Testimonials
From Women
“Nidhana has the most fantastic energy and radiance, her heart is filled with love and her intentions are always pure. My partner has also visited her and the work she has done with him has enhanced our relationship”
“This work is extraordinary. In my many years of seeing healers of all varieties & going on courses, I’ve never found a space like the one Nidhana is able to offer women. I feel that this is vitally important for myself & for women collectively. We’ve been carrying so much wounding, from our own pasts & our place in history, as well as our society’s current views on the female body & sexuality.”
I have felt able to receive healing, holding & space for those parts of me that have been buried, ignored & in pain. I’ve cried tears of relief in a session about this. I’ve also discovered renewed energy & vitality in myself since. I’ve loved Nidhana’s openness, warmth & heart centred approach, as well as incredible healing energy. She seems to radiate what it is she teaches & heals. I can’t recommend her enough.”
“I felt so honoured and loved during the session and afterwards. I felt my sensual and sexual energy move all over my body and my heart was very open. This experience gave me a real sense of self-love, love for life and beauty.”
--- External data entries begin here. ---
Module Example.

Definition addr20 : bytes := replicate 20 7.
Definition addr32 : bytes := replicate 32 9.

Definition old_entries : list (wasm_key * bytes) := [
  (KCodeSequence, [0; 0; 0; 0; 0; 0; 0; 2]);
  (KParams, [1; 2; 3]);
  (KCode (Uint64ToBigEndian 1), [4]);
  (KContract addr20, [5]);
  (KContract addr32, [6]);
  (KState addr20 [1], [7]);
  (KState addr20 [], [8]);
  (KState addr32 [1; 2], [9]);
  (KHistory (addr20 ++ Uint64ToBigEndian 1), [10]);
  (KIndex (Uint64ToBigEndian 1), [11]);
  (KPinned (Uint64ToBigEndian 1), [])].

Definition old_store : Store := store_of old_key old_entries.

Lemma old_holds : holds old_key (contents_of old_entries) old_store.
Proof. apply holds_list. apply (bool_decide_unpack _). by vm_compute. Qed.

Lemma old_ok : contents_ok (contents_of old_entries).
Proof. apply entries_contents_ok; apply (bool_decide_unpack _); by vm_compute. Qed.

End Example.

Lemma migration_renames_witness :
  contents_ok (contents_of Example.old_entries) /\
  exists s', migrateWasmKeys Example.old_store = (Ok tt, s') /\
    holds new_key (sequences_started (contents_of Example.old_entries)) s' /\
    found_by_builders Example.old_store s'.
Proof.
  split; [exact Example.old_ok|].
  exact (migration_renames _ _ Example.old_ok Example.old_holds).
Defined.
Definition SmartContractState (ctx : QueryCtx) (req : option Req) : res Resp :=
  match req with
  | None => Err (Registered "wasm" 12)
  | Some req =>
      if negb (isPreWasmKeyMigration (ChainID (q_ctx ctx)) (BlockHeight (q_ctx ctx)))
      then QueryServer_SmartContractState ctx req
      else
        let '(ctx, _) := ensureLegacyWasm ctx in
        let hasTimeIssue := BlockTime (q_ctx ctx) <=? 0 in
        let effectiveCtx :=
          if hasTimeIssue
          then WithBlockTime ctx (time_2022 + i64 (BlockHeight (q_ctx ctx) * time_Minute) / 10 ^ 9)
          else ctx in
        if negb (AccAddressFromBech32_ok (req_Address req)) then Panic
        else keeper_QuerySmart effectiveCtx (req_Address req) (req_QueryData req)
  end.

Definition ContractInfo_query (ctx : QueryCtx) (req : Req) : res Resp :=
  let '(ctx, _) := ensureLegacyWasm ctx in QueryServer_ContractInfo ctx req.
Definition ContractHistory (ctx : QueryCtx) (req : Req) : res Resp :=
  let '(ctx, _) := ensureLegacyWasm ctx in QueryServer_ContractHistory ctx req.
Definition ContractsByCode (ctx : QueryCtx) (req : Req) : res Resp :=
  let '(ctx, _) := ensureLegacyWasm ctx in QueryServer_ContractsByCode ctx req.
Definition AllContractState (ctx : QueryCtx) (req : Req) : res Resp :=
  let '(ctx, _) := ensureLegacyWasm ctx in QueryServer_AllContractState ctx req.
Definition RawContractState (ctx : QueryCtx) (req : Req) : res Resp :=
  let '(ctx, _) := ensureLegacyWasm ctx in QueryServer_RawContractState ctx req.
Definition Code (ctx : QueryCtx) (req : Req) : res Resp :=
  let '(ctx, _) := ensureLegacyWasm ctx in QueryServer_Code ctx req.
Definition Codes (ctx : QueryCtx) (req : Req) : res Resp :=
  let '(ctx, _) := ensureLegacyWasm ctx in QueryServer_Codes ctx req.
Definition PinnedCodes (ctx : QueryCtx) (req : Req) : res Resp :=
  let '(ctx, _) := ensureLegacyWasm ctx in QueryServer_PinnedCodes ctx req.
Definition Params_query (ctx : QueryCtx) (req : Req) : res Resp :=
  let '(ctx, _) := ensureLegacyWasm ctx in QueryServer_Params ctx req.
(** ** The manual plan *)
Variable MigrateParams : M App unit.
Variable DefaultClients : list string.
Variable Plan_ValidateBasic : Plan -> res unit.
Variable GetDoneHeight : U -> string -> res Z.
Variable ApplyUpgrade : option (Ctx -> VersionMap -> M App VersionMap) -> Ctx -> Plan -> M App unit.
Variable IsSkipHeight : Z -> bool.

(** A valid plan has a positive height; applying an upgrade runs its handler
    on the stored version map, keeps what the handler did to the modules and
    records the height as done. *)
Record upgrade_keeper_laws : Prop := {
  valid_height plan u : Plan_ValidateBasic plan = Ok u -> 0 < plan_Height plan;
  apply_runs h ctx plan a vm a1 : h ctx (ModuleVersions a) a = (Ok vm, a1) ->
    exists a2, ApplyUpgrade (Some h) ctx plan a = (Ok tt, a2) /\
      DODxStakingKeeper a2 = DODxStakingKeeper a1 /\
      GetDoneHeight (UpgradeKeeper a2) (plan_Name plan) = Ok (BlockHeight ctx);
}.

#[local] Abbreviation setup := (setupUpgradeStoreLoaders RunMigrations MigrateParams DefaultClients
  Plan_ValidateBasic IsSkipHeight).
#[local] Abbreviation apply_manual := (applyManualV16Upgrade RunMigrations MigrateParams DefaultClients
  GetDoneHeight ApplyUpgrade).

Lemma upgrade_handlers :
  setupUpgradeHandlers RunMigrations MigrateParams DefaultClients !! "v16" =
    Some (CreateV16UpgradeHandler RunMigrations).
Proof.
  unfold setupUpgradeHandlers.
  rewrite <- (take_drop 20 (Upgrades RunMigrations MigrateParams DefaultClients)), foldl_app.
  cbn [drop Upgrades foldl UpgradeName CreateUpgradeHandler v16_Upgrade]. by rewrite lookup_insert_eq.
Qed.


Lemma manual_plan_named file plan : upgrade_keeper_laws ->
  readManualV16UpgradePlan Plan_ValidateBasic file = Ok (plan, true) ->
  plan_Name plan = "v16" /\ 0 < plan_Height plan.
Proof.
  intros [Hv _]. unfold readManualV16UpgradePlan. destruct file as [| |[p| |]]; try done. simpl.
  destruct (String.eqb_spec (plan_Name p) ""); simpl.
  - destruct (Plan_ValidateBasic _) eqn:E; try done. intros [= <-]. split; [done|]. by eapply Hv.
  - destruct (String.eqb_spec (plan_Name p) "v16"); simpl; [|done].
    destruct (Plan_ValidateBasic p) eqn:E; try done. intros [= <-]. split; [done|]. by eapply Hv.
Qed.

(** On a node without a recorded upgrade, a valid plan file makes the
    upgrade to version 16 run in the block of its height and in no other,
    with the store of the DODx module added when the node loads it; a second
    pass over the block does not run it again. *)
Theorem manual_upgrade_runs_once disk file plan : upgrade_keeper_laws ->
  plan_Name disk = "" -> readManualV16UpgradePlan Plan_ValidateBasic file = Ok (plan, true) ->
  exists loader, setup (Ok disk) file = Ok loader /\
    store_loader loader = (if IsSkipHeight (plan_Height plan) then None
      else Some (plan_Height plan, mkStoreUpgrades ["dodxstaking"] [] [])) /\
    (forall ctx a, BlockHeight ctx <> plan_Height plan -> apply_manual loader ctx a = (Ok tt, a)) /\
    (forall ctx a vm a1, BlockHeight ctx = plan_Height plan ->
      GetDoneHeight (UpgradeKeeper a) "v16" = Ok 0 ->
      CreateV16UpgradeHandler RunMigrations ctx (ModuleVersions a) a = (Ok vm, a1) ->
      exists a2, apply_manual loader ctx a = (Ok tt, a2) /\
        DODxStakingKeeper a2 = DODxStakingKeeper a1 /\
        apply_manual loader ctx a2 = (Ok tt, a2)).
Proof.
  intros Hk Hd Hr. destruct (manual_plan_named _ _ Hk Hr) as [Hn Hh].
  exists (mkLoader plan (if IsSkipHeight (plan_Height plan) then None
      else Some (plan_Height plan, mkStoreUpgrades ["dodxstaking"] [] []))).
  split; [|split; [done|split]].
  - unfold setupUpgradeStoreLoaders. rewrite Hd, Hr. simpl. rewrite Hn.
    by destruct (IsSkipHeight (plan_Height plan)).
  - intros ctx a Hc. unfold applyManualV16Upgrade. cbn [manualV16UpgradePlan]. rewrite Hn.
    by rewrite (proj2 (Z.eqb_neq _ _) Hc).
  - intros ctx a vm a1 Hc Hdone E.
    destruct (apply_runs Hk _ ctx plan a vm a1 E) as (a2 & Ea & Hdx & Hd2).
    exists a2. split; [|split; [done|]].
    + unfold applyManualV16Upgrade. cbn [manualV16UpgradePlan].
      rewrite Hn, Hc, Z.eqb_refl, upgrade_handlers. simpl.
      unfold mbind, M_bind, get, lift. rewrite Hdone. simpl. by rewrite <- Ea.
    + unfold applyManualV16Upgrade. cbn [manualV16UpgradePlan].
      rewrite Hn, Hc, Z.eqb_refl, upgrade_handlers. simpl.
      unfold mbind, M_bind, get, lift. rewrite <- Hn, Hd2, Hc.
      destruct (Z.eqb_spec (plan_Height plan) 0); [lia|done].
Qed.
(* ===== verification/GenesisTools.v ===== *)
(** * Tools that edit a genesis file

    [src/cmd/dochaind/genaccounts.go] adds an account to a genesis file,
    [src/app/legacy/migrate.go] rewrites an old one and
    [src/app/legacy/pubkey_replacement.go] replaces the consensus keys of
    validators in it.  The files are modelled as the records the code decodes
    them into; reading and writing files, the key ring and the codecs are left
    out. *)
From stdpp Require Import base gmap sets list strings fin_maps sorting.
From Stdlib Require Import ZArith Lia Ascii.
From S2P Require Import Prelude Core Sdk SdkRef Vesting TxLogs.
From S2P Require OracleState.
#[local] Open Scope Z_scope.

(** [strings.Split] at a single character. *)
Fixpoint Split (sep : ascii) (s : string) : list string :=
  match s with
  | EmptyString => [""]
  | String c rest =>
      if Ascii.eqb c sep then "" :: Split sep rest
      else match Split sep rest with
           | [] => [String c ""]
           | x :: l => String c x :: l
           end
  end.

(** ** add-genesis-account *)
Record Balance : Type := mkBalance { bal_Address : string; bal_Coins : list Coin }.

Inductive GenesisAccount (BA : Type) : Type :=
| PlainAccount (base : BA)
| VestingAccount (acc : LazyGradedVestingAccount BA).
Arguments PlainAccount {BA}. Arguments VestingAccount {BA}.

(** The parts of a genesis file the command edits. *)
Record Genesis (BA : Type) : Type := mkGenesis {
  gen_Time : Z;
  gen_Accounts : list (string * GenesisAccount BA);
  gen_Balances : list Balance;
  gen_Supply : list Coin;
}.
Arguments mkGenesis {BA}. Arguments gen_Time {BA}. Arguments gen_Accounts {BA}.
Arguments gen_Balances {BA}. Arguments gen_Supply {BA}.

(** What the command uses of the SDK.  [IsAnyGT] looks only at denominations
    that both sets have; the other functions sort what they are given. *)
Class GenesisLib (BA : Type) : Type := {
  NewBaseAccount : AccAddress -> BA;
  BaseAccount_Validate : BA -> res unit;
  NewBaseVestingAccount : BA -> list Coin -> Z -> res (BaseVestingAccount BA);
  ParseCoinsNormalized : string -> res (list Coin);
  DecFromStr : string -> res Z;
  IsAnyGT : list Coin -> list Coin -> bool;
  SanitizeGenesisAccounts : list (string * GenesisAccount BA) -> list (string * GenesisAccount BA);
  SanitizeGenesisBalances : list Balance -> list Balance;
}.
Class GenesisLibLaws (BA : Type) `{CoinOps} `{CoinSortOps} `{GenesisLib BA} : Prop := {
  vesting_original base coins t acc : NewBaseVestingAccount base coins t = Ok acc ->
    OriginalVesting acc = coins;
  IsAnyGT_spec x y : IsAnyGT x y = true <->
    exists c, c ∈ x /\ AmountOf y (Denom c) <> 0 /\ AmountOf y (Denom c) < Amount c;
  accounts_perm l : SanitizeGenesisAccounts l ≡ₚ l;
  balances_perm l : SanitizeGenesisBalances l ≡ₚ l;
  sort_valid l : CoinsIsValid l = true -> CoinsIsValid (CoinsSort l) = true;
  sort_amount l d : CoinsIsValid l = true -> AmountOf (CoinsSort l) d = AmountOf l d;
  parsed_coins s l : ParseCoinsNormalized s = Ok l -> CoinsIsValid l = true;
}.

Section add_account.
Context `{MathOps} `{CoinOps} `{CoinSortOps} `{CoinSubOps} `{AddrCodec} `{MapRange}.
Context {BA : Type} `{BaseVestingOps BA} `{GenesisLib BA}.

(** [genesisTime.AddDate(0, 0, day).UTC().Unix()], in 64-bit seconds. *)
Definition add_days (genesisTime day : Z) : Z := i64 (genesisTime + 86400 * day).

Definition parse_schedule (genesisTime : Z) (unparsedSchedule : string) : res (string * Schedule) :=
  match Split "|" unparsedSchedule with
  | [denom; start; end_; ratio] =>
      startDay ← Atoi start;
      endDay ← Atoi end_;
      ratio ← DecFromStr ratio;
      Ok (denom, mkSchedule (add_days genesisTime startDay) (add_days genesisTime endDay) ratio)
  | _ => Err (Plain "vesting schedule parse error")
  end.

(** The schedules of a denomination are appended to those it has. *)
Definition add_schedule (genesisTime : Z) (m : gmap string VestingSchedule) (unparsedSchedule : string) :
    res (gmap string VestingSchedule) :=
  p ← parse_schedule genesisTime unparsedSchedule;
  let '(denom, lazySchedule) := p in
  Ok (match m !! denom with
      | Some vs => <[denom := mkVestingSchedule (vs_Denom vs) (Schedules vs ++ [lazySchedule])]> m
      | None => <[denom := mkVestingSchedule denom [lazySchedule]]> m
      end).

Definition schedules_of (genesisTime : Z) (vestingSchedulesStr : string) : res (gmap string VestingSchedule) :=
  foldRes (add_schedule genesisTime) ∅ (Split "," vestingSchedulesStr).

Definition vesting_account (genesisTime : Z) (baseAccount : BA) (balances : Balance)
    (vestingAmt : list Coin) (vestingSchedulesStr : string) : res (GenesisAccount BA) :=
  denomMap ← schedules_of genesisTime vestingSchedulesStr;
  let vestingSchedules := map (fun kv => mkVestingSchedule kv.1 (Schedules kv.2)) (map_range denomMap) in
  baseVestingAccount ← NewBaseVestingAccount baseAccount (CoinsSort vestingAmt) 0;
  if negb (forallb (fun coin => bool_decide (is_Some (denomMap !! Denom coin))) vestingAmt)
  then Err (Plain "must provide vesting schedule for all vesting amount")
  else if CoinsIsZero (bal_Coins balances) && negb (CoinsIsZero (OriginalVesting baseVestingAccount)) ||
          IsAnyGT (OriginalVesting baseVestingAccount) (bal_Coins balances)
  then Err (Plain "vesting amount cannot be greater than total amount")
  else Ok (VestingAccount (NewLazyGradedVestingAccountRaw baseVestingAccount vestingSchedules)).

Definition GenesisAccount_Validate (acc : GenesisAccount BA) : res unit :=
  match acc with
  | PlainAccount base => BaseAccount_Validate base
  | VestingAccount acc => Vesting.Validate acc
  end.

(** The command for an address that was given or looked up. *)
Definition AddGenesisAccountCmd (addr : AccAddress) (coinsStr vestingAmtStr vestingSchedulesStr : string)
    (genesis : Genesis BA) : res (Genesis BA) :=
  coins ← ParseCoinsNormalized coinsStr;
  vestingAmt ← ParseCoinsNormalized vestingAmtStr;
  let balances := mkBalance (AccAddressString addr) (CoinsSort coins) in
  let baseAccount := NewBaseAccount addr in
  genAccount ← (if negb (CoinsIsZero vestingAmt)
                then vesting_account (gen_Time genesis) baseAccount balances vestingAmt vestingSchedulesStr
                else Ok (PlainAccount baseAccount));
  _ ← GenesisAccount_Validate genAccount;
  if bool_decide (addr ∈ (gen_Accounts genesis).*1)
  then Err (Plain "cannot add account at existing address")
  else
    supply ← CoinsAdd (gen_Supply genesis) (bal_Coins balances);
    Ok (mkGenesis (gen_Time genesis)
          (SanitizeGenesisAccounts (gen_Accounts genesis ++ [(addr, genAccount)]))
          (SanitizeGenesisBalances (gen_Balances genesis ++ [balances])) supply).

End add_account.

Section add_account_facts.
Context `{MathOps} `{CoinOps} `{CoinSortOps} `{CoinSubOps} `{AddrCodec} `{MapRange}.
Context {BA : Type} `{BaseVestingOps BA} `{GenesisLib BA}.
Context `{!CoinLaws} `{!CoinSortLaws} `{!MapRangeLaws} `{!GenesisLibLaws BA}.

(** What the added account promises about the coins that vest. *)
Definition covered (coins vestingAmt : list Coin) (acc : GenesisAccount BA) : Prop :=
  match acc with
  | PlainAccount _ => CoinsIsZero vestingAmt = true
  | VestingAccount va =>
      OriginalVesting (lg_Base va) ≡ₚ vestingAmt /\
      forall c, c ∈ vestingAmt -> GetVestingSchedule va (Denom c) <> None /\
        (AmountOf coins (Denom c) <> 0 -> Amount c <= AmountOf coins (Denom c))
  end.

Lemma find_schedule (m : gmap string VestingSchedule) d : is_Some (m !! d) ->
  List.find (fun vs => String.eqb (vs_Denom vs) d)
    (map (fun kv => mkVestingSchedule kv.1 (Schedules kv.2)) (map_range m)) <> None.
Proof.
  intros [vs Hd] E. apply elem_of_map_to_list in Hd. rewrite <- (map_range_perm m) in Hd.
  assert (String.eqb d d = false) as Hf; [|by rewrite String.eqb_refl in Hf].
  apply (List.find_none _ _ E (mkVestingSchedule d (Schedules vs))).
  apply list_elem_of_In, list_elem_of_fmap. by exists (d, vs).
Qed.
(** ** custom/authz/client/cli/tx.go, custom/auth/client/cli/estimate_fee.go *)
Definition NewCmdExecAuthorization (cmd : C) (args : list string) : res (Factory * list Msg) :=
  match args with
  | [file] =>
      clientCtx ← GetClientTxContext cmd;
      let grantee := FromAddress clientCtx in
      if match GetBool cmd "offline" with Ok b => b | _ => false end
      then Err (Plain "cannot broadcast tx during offline mode")
      else
        theTx ← ReadTxFromFile clientCtx file;
        txf ← NewFactoryCLI clientCtx cmd;
        let msg := Exec (AccAddressString grantee) theTx in
        txf ← with_estimate clientCtx cmd txf msg;
        Ok (txf, [msg])
  | _ => wrong_args
  end.

Definition GetTxFeesEstimateCommand (cmd : C) (args : list string) : res StdFee :=
  match args with
  | [file] =>
      clientCtx ← GetClientTxContext cmd;
      stdTx ← ReadTxFromFile clientCtx file;
      ComputeFeesWithCmd clientCtx cmd stdTx
  | _ => wrong_args
  end.

(** ** custom/wasm/client/cli/tx.go *)
Definition parseExecuteArgs (contractAddr execMsg : string) (sender : AccAddress) (flags : C) :
    res MsgExecuteContract :=
  amountStr ← errorf "amount" (GetString flags "amount");
  amount ← ParseCoinsNormalized amountStr;
  Ok (mkMsgExecute (AccAddressString sender) contractAddr execMsg amount).

(** [strconv.ParseUint(s, 10, 64)] *)
Definition ParseUint (s : string) : res Z :=
  match TxLogs.unsigned s with
  | Some n => if n <? 2 ^ 64 then Ok n else Err (Plain "value out of range")
  | None => Err (Plain "invalid syntax")
  end.
(* ===== verification/Simulation.v ===== *)
(** * Random operations and genesis states

    [src/x/oracle/simulation], [src/x/market/simulation],
    [src/x/treasury/simulation] and [src/custom/bank/simulation]: what the
    simulation of the SDK runs against the application.  A generator takes
    its numbers from a source [R] ([Rand]); an operation works on a [World]:
    the source, the application and the package variable [voteHashMap].
    Accounts, fees, signing and the delivery of a transaction are the SDK's
    ([SimLib], [SimApp]).

    The theorems: random parameters of the oracle and the market are valid,
    those of the treasury never are and the bank's genesis panics; a
    multi-send gives away exactly what it takes and its loop that drops empty
    outputs ends; a simulated vote opens the simulated prevote; a simulated
    swap is well formed, and the simulated swap-send that panics. *)
From stdpp Require Import base gmap sets list strings fin_maps sorting.
From Stdlib Require Import ZArith Lia.
From S2P Require Import Prelude Sdk SdkRef Core.
From S2P Require DodxStaking Market OracleBallot OracleState Treasury.
From S2P Require Import Cli.
#[local] Open Scope Z_scope.

(** ** math/rand: [r.Intn(n)] panics unless [n] is positive *)
Class Rand (R : Type) : Type := Intn : Z -> M R Z.
Class RandLaws (R : Type) `{Rand R} : Prop := {
  Intn_range n r k r' : Intn n r = (Ok k, r') -> 0 <= k < n;
  Intn_runs n r : 0 < n -> exists k r', Intn n r = (Ok k, r');
}.
(* ===== verification/TreasuryStore.v ===== *)
(** * The treasury on the bytes of its store

    [src/x/treasury/types/keys.go] and the store access of
    [src/x/treasury/keeper/keeper.go], on a store of byte strings: single
    cells, caps by denomination, three series by epoch (little-endian, so not
    in the order of the epochs) and the exempt addresses in a prefix store.
    Programs over this keeper and over the state of [Treasury.v] give the same
    results, errors included ([treasury_on_bytes]).
    [src/x/treasury/simulation/decoder.go] reads every entry but the exempt
    addresses, on which it panics ([treasury_decoder_misses_exemptions]).
    Encodings are parameters ([SdkCodec], [TreasuryCodec]). *)
From stdpp Require Import base gmap sets list strings fin_maps sorting pretty.
From Stdlib Require Import ZArith Lia.
From S2P Require Import Prelude Sdk SdkRef Core WasmKeys Columns.
From S2P Require Treasury.
#[local] Open Scope Z_scope.

(** Messages of [treasury.proto]. *)
Class TreasuryCodec : Type := {
  EpochTaxProceeds : codec (list Coin);
  EpochInitialIssuance : codec (list Coin);
}.

(** ** types/keys.go; the keys by epoch are in [Treasury.v] *)
Definition TaxRateKey : bytes := [0x01].
Definition RewardWeightKey : bytes := [0x02].
Definition TaxProceedsKey : bytes := [0x04].
Definition EpochInitialIssuanceKey : bytes := [0x05].
Definition BurnTaxExemptionListPrefix : bytes := [0x20].
Definition GetTaxCapKey (denom : string) : bytes := Treasury.TaxCapKey ++ text denom.

Section keeper.
Context `{KeyLib} `{SdkCodec} `{TreasuryCodec} `{AddrCodec}.
Implicit Types st : Store.

(** A store under a prefix: its iterator takes the prefix off. *)
Definition sub_Iterator (prefix : bytes) st : list (bytes * bytes) :=
  map (fun kv => (drop (length prefix) kv.1, kv.2)) (KVStorePrefixIterator st prefix).
Definition sub_clear (prefix : bytes) : M Store unit := fun st =>
  forM (fun kv : bytes * bytes => delete_at (Ok (prefix ++ kv.1))) (sub_Iterator prefix st) st.

(** ** keeper/keeper.go *)
Definition GetTaxRate st : res Z :=
  read_at st (Ok TaxRateKey) (Ok Treasury.DefaultTaxRate) (MustUnmarshal DecProto).
Definition SetTaxRate (taxRate : Z) : M Store unit := set_at (Ok TaxRateKey) (MustMarshal DecProto taxRate).
Definition GetRewardWeight st : res Z :=
  read_at st (Ok RewardWeightKey) (Ok Treasury.DefaultRewardWeight) (MustUnmarshal DecProto).
Definition SetRewardWeight (rewardWeight : Z) : M Store unit :=
  set_at (Ok RewardWeightKey) (MustMarshal DecProto rewardWeight).

Definition SetTaxCap (denom : string) (cap : Z) : M Store unit :=
  set_at (Ok (GetTaxCapKey denom)) (MustMarshal IntProto cap).
(** [policy] is the parameter [TaxPolicy], which is kept elsewhere. *)
Definition GetTaxCap (policy : res Treasury.PolicyConstraints) st (denom : string) : res Z :=
  read_at st (Ok (GetTaxCapKey denom)) (p ← policy; Ok (Amount (Treasury.Cap p))) (MustUnmarshal IntProto).
Definition IterateTaxCap st : res (list (string * Z)) :=
  mapM (fun kv : bytes * bytes => v ← MustUnmarshal IntProto kv.2; Ok (string_of kv.1, v))
    (sub_Iterator Treasury.TaxCapKey st).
“We’re conditioned by the mass consciousness to make many critical judgements about ours & others bodies…which leads to lots of purchasing of anti-aging creams & making sure we’re fasionable enough etc….but this week, I’ve more deeply experienced what I’ve thought about in the past. Which is that it’s possible to see ourselves and other’s bodies….just as that, as bodies without judgement and also as beautiful-filled with spirit no matter the consensus opinion about how the person may look.
How refreshing to look at myself & others through new eyes….REALLY without judgement.”
From Men
“I was very apprehensive until we began the chakra meditations. From that point I was able just to take the flow of each moment, and accept and embrace the whole. I found doing the chakra meditation a valuable beginning. The powerful, yet tender body work allowed me to go further into old armour and old hurt and pain, some of which I was only mistily aware of until today. It was a surprise and joy to grieve for the first time at the sorrow of long ago surgery. I had known always that I felt incomplete and damaged by it, but could never express it adequately before. Crying for it was very cleansing and although in many ways it was a beginning, only, it was a valuable beginning.”
‘I feel much more connected with myself, I even enjoyed being me which was the first time for a long time! I gave a treatment to a friend yesterday and there was definitely a different quality to my work, a sensitivity that I hadn’t before tapped in to. Projecting chi felt the most natural thing in the world and I felt a greater understanding of the true essence of energy work. Now I’ve seen the power of my chakras I want to explore themmore.’
“Something big is trying to open up” was going round inside as I drove home, and it was bigger than I realised. I felt as if my male presence was trying to manifest/awaken, and look out of my eyes, rather than holding back, the need for this has been beginning to drive me over the last few months. I felt very confident of myself afterwards, a new close-in confidence, in what I already was, and it left me with what was really the case for a very long time.. that I have been seeking a relationship in which the Divine of the Other, and of Self, is respected and revered, and not something lesser than this. Which must be why I have been drawn to tantra, because I feel that it acknowledges this realm, rather than passes it by through embarrassment or power-raids on the other gender! I find this is a natural respect in myself and not something I am trying to reach for. I thought I knew this, but feel I know it at the necessary level after seeing you.”
“I would just like to say thankyou again for the session today, it was beautiful, and truly healing. I felt met, supported and held throughout the session. It was a real gift.”
“Thanks so much for the help you have given me in coping with the trauma i’ve been through recently. You gave me the confidence to completely open up and receive in a completely safe environment. This treatment has been invaluable in my recovery and filled me with the confidence to get back into my life and loves.”
“..it is in this stillness of these waters where i need to rest my weary bones and return that breath of thanks and praise.”